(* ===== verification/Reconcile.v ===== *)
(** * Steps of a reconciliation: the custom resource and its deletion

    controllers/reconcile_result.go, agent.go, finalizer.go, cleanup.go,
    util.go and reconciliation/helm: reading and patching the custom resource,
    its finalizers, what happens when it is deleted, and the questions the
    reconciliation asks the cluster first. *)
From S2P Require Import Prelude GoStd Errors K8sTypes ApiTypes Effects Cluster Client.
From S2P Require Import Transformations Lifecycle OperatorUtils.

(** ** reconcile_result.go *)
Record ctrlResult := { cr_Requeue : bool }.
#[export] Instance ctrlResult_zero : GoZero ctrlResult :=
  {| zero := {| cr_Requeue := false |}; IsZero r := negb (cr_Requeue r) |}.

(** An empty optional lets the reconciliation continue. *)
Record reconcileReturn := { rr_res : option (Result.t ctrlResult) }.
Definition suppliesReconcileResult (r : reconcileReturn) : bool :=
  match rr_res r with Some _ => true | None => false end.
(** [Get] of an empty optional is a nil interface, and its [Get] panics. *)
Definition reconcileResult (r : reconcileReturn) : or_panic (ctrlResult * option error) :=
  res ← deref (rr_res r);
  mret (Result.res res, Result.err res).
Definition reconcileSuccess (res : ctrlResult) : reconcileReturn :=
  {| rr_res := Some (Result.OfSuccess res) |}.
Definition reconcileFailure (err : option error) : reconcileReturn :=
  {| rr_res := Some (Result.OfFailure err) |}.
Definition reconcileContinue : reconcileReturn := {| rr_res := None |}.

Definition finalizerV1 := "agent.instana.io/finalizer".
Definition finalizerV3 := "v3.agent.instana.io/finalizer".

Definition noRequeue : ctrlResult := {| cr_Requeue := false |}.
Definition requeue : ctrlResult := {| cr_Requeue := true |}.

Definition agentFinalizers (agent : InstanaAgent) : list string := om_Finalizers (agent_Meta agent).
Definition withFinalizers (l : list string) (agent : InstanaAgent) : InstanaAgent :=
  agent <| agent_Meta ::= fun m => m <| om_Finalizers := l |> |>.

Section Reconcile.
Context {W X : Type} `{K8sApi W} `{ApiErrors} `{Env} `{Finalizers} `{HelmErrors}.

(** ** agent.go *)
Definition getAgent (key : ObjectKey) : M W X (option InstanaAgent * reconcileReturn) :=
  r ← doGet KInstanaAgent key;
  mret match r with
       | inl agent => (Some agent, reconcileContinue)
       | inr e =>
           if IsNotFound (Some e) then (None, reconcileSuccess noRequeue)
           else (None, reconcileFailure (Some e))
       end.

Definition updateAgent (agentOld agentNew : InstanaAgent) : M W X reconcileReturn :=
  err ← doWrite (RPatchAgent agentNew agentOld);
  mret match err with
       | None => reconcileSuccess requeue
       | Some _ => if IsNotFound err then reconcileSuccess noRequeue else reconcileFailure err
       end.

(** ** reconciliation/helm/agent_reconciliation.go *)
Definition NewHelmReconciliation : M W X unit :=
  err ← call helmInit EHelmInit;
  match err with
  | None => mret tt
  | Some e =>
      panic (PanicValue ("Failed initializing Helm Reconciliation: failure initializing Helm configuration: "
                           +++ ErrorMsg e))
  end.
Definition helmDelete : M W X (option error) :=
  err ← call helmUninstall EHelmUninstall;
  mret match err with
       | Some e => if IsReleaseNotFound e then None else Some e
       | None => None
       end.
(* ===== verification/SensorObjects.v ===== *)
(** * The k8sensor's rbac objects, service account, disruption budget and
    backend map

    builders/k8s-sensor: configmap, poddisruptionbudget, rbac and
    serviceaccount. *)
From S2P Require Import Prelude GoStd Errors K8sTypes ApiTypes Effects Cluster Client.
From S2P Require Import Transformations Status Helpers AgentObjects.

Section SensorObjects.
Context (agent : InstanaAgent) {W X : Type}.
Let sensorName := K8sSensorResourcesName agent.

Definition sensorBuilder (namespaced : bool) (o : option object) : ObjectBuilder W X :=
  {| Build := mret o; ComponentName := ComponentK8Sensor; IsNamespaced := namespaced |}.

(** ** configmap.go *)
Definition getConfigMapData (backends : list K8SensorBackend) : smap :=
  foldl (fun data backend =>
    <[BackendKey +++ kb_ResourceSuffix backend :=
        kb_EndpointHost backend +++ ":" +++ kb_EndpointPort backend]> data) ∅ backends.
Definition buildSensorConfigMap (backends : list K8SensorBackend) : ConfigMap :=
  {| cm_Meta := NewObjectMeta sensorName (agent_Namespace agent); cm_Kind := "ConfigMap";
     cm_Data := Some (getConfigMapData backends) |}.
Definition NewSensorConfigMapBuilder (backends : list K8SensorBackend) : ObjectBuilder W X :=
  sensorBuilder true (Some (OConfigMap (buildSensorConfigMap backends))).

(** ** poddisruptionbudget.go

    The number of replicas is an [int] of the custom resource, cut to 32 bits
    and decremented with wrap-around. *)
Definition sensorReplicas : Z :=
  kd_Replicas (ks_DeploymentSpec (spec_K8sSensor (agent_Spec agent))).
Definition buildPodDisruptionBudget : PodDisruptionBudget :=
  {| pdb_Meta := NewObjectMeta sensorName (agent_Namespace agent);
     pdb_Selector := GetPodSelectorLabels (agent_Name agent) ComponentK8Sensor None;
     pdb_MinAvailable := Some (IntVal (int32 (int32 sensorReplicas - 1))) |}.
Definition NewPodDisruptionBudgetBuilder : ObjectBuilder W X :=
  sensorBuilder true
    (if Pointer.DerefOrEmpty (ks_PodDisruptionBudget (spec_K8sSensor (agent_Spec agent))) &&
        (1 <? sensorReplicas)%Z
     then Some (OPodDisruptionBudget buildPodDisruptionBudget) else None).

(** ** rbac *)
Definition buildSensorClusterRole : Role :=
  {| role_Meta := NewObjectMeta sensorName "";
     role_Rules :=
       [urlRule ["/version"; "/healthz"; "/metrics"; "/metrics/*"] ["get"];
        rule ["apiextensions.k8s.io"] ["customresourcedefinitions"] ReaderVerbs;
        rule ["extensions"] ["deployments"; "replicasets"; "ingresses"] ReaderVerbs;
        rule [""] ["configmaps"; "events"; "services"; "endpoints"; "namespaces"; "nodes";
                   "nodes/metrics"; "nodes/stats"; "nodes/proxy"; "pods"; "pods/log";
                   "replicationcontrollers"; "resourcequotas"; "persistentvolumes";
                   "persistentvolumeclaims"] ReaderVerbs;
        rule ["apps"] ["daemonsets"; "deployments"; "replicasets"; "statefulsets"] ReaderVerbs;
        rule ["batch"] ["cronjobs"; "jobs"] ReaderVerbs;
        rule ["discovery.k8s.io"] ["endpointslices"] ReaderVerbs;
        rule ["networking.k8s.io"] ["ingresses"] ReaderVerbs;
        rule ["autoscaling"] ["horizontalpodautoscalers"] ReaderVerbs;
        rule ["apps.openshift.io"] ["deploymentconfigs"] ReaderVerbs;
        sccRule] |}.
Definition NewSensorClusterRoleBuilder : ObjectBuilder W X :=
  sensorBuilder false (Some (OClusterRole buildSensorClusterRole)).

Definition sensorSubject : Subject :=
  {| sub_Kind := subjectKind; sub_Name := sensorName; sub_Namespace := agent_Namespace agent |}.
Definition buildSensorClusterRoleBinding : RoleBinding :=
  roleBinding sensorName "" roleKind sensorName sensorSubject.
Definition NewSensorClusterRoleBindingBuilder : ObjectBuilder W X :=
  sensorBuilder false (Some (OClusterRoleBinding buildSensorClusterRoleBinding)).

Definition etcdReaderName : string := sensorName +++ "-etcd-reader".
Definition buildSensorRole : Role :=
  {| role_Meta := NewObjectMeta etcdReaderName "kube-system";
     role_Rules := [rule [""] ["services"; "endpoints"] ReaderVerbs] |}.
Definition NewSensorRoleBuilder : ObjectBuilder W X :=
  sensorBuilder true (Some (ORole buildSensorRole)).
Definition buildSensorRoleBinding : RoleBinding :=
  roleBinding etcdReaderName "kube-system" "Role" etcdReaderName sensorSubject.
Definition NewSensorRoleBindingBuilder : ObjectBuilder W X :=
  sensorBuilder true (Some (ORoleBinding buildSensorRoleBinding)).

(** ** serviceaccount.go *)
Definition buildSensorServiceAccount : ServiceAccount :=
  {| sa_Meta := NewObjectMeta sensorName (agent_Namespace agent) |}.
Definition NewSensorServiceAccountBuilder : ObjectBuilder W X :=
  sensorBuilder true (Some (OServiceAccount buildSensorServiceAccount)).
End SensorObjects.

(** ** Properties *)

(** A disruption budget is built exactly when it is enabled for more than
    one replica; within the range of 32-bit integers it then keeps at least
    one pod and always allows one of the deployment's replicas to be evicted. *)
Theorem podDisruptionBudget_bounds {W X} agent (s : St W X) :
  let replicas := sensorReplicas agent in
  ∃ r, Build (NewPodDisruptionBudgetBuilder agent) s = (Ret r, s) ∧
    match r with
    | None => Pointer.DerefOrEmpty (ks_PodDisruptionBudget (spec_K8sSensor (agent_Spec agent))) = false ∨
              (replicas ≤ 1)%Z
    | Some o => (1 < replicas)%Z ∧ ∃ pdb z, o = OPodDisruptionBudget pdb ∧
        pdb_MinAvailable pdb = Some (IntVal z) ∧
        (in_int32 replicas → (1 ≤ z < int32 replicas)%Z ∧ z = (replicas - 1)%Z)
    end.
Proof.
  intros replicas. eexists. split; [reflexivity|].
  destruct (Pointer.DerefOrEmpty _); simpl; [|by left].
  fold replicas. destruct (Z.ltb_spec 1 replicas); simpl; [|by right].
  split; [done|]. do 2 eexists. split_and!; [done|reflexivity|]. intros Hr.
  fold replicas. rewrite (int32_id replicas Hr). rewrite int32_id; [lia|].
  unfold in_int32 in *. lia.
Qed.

++++++++++

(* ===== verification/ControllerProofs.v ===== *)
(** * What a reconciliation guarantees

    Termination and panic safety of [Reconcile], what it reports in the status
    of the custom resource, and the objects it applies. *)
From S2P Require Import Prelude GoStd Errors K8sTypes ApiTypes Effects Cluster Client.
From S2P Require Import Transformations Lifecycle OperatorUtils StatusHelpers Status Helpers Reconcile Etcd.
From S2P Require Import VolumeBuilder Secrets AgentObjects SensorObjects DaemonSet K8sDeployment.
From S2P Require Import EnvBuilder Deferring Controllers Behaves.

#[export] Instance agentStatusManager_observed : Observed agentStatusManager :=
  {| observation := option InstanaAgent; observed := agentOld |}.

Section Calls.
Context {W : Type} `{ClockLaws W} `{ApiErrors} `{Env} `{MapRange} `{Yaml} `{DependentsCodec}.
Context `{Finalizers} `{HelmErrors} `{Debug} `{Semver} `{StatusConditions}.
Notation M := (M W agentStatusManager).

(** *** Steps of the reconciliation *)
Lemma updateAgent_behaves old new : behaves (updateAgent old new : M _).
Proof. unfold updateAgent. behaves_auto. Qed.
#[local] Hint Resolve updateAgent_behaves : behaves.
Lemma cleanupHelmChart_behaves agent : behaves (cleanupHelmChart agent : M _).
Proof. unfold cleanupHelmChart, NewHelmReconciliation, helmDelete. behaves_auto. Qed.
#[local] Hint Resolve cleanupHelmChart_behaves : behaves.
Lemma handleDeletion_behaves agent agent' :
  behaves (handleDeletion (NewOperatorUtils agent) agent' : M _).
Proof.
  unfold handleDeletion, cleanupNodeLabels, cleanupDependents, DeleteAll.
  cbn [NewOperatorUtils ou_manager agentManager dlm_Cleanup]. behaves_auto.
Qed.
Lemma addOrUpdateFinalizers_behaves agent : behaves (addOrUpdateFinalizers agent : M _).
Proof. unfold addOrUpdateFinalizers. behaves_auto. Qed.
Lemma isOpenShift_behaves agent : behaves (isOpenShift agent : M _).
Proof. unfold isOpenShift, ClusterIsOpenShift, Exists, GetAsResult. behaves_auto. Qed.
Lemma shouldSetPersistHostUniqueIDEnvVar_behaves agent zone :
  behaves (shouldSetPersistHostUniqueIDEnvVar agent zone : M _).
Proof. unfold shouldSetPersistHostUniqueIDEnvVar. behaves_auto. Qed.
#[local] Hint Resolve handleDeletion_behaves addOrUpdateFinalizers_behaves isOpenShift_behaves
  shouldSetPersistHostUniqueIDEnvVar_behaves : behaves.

++++++++++

Task objective:
If a line of the material contains the word "Pointer", count it; please reply with the total and nothing more.

Your response:
3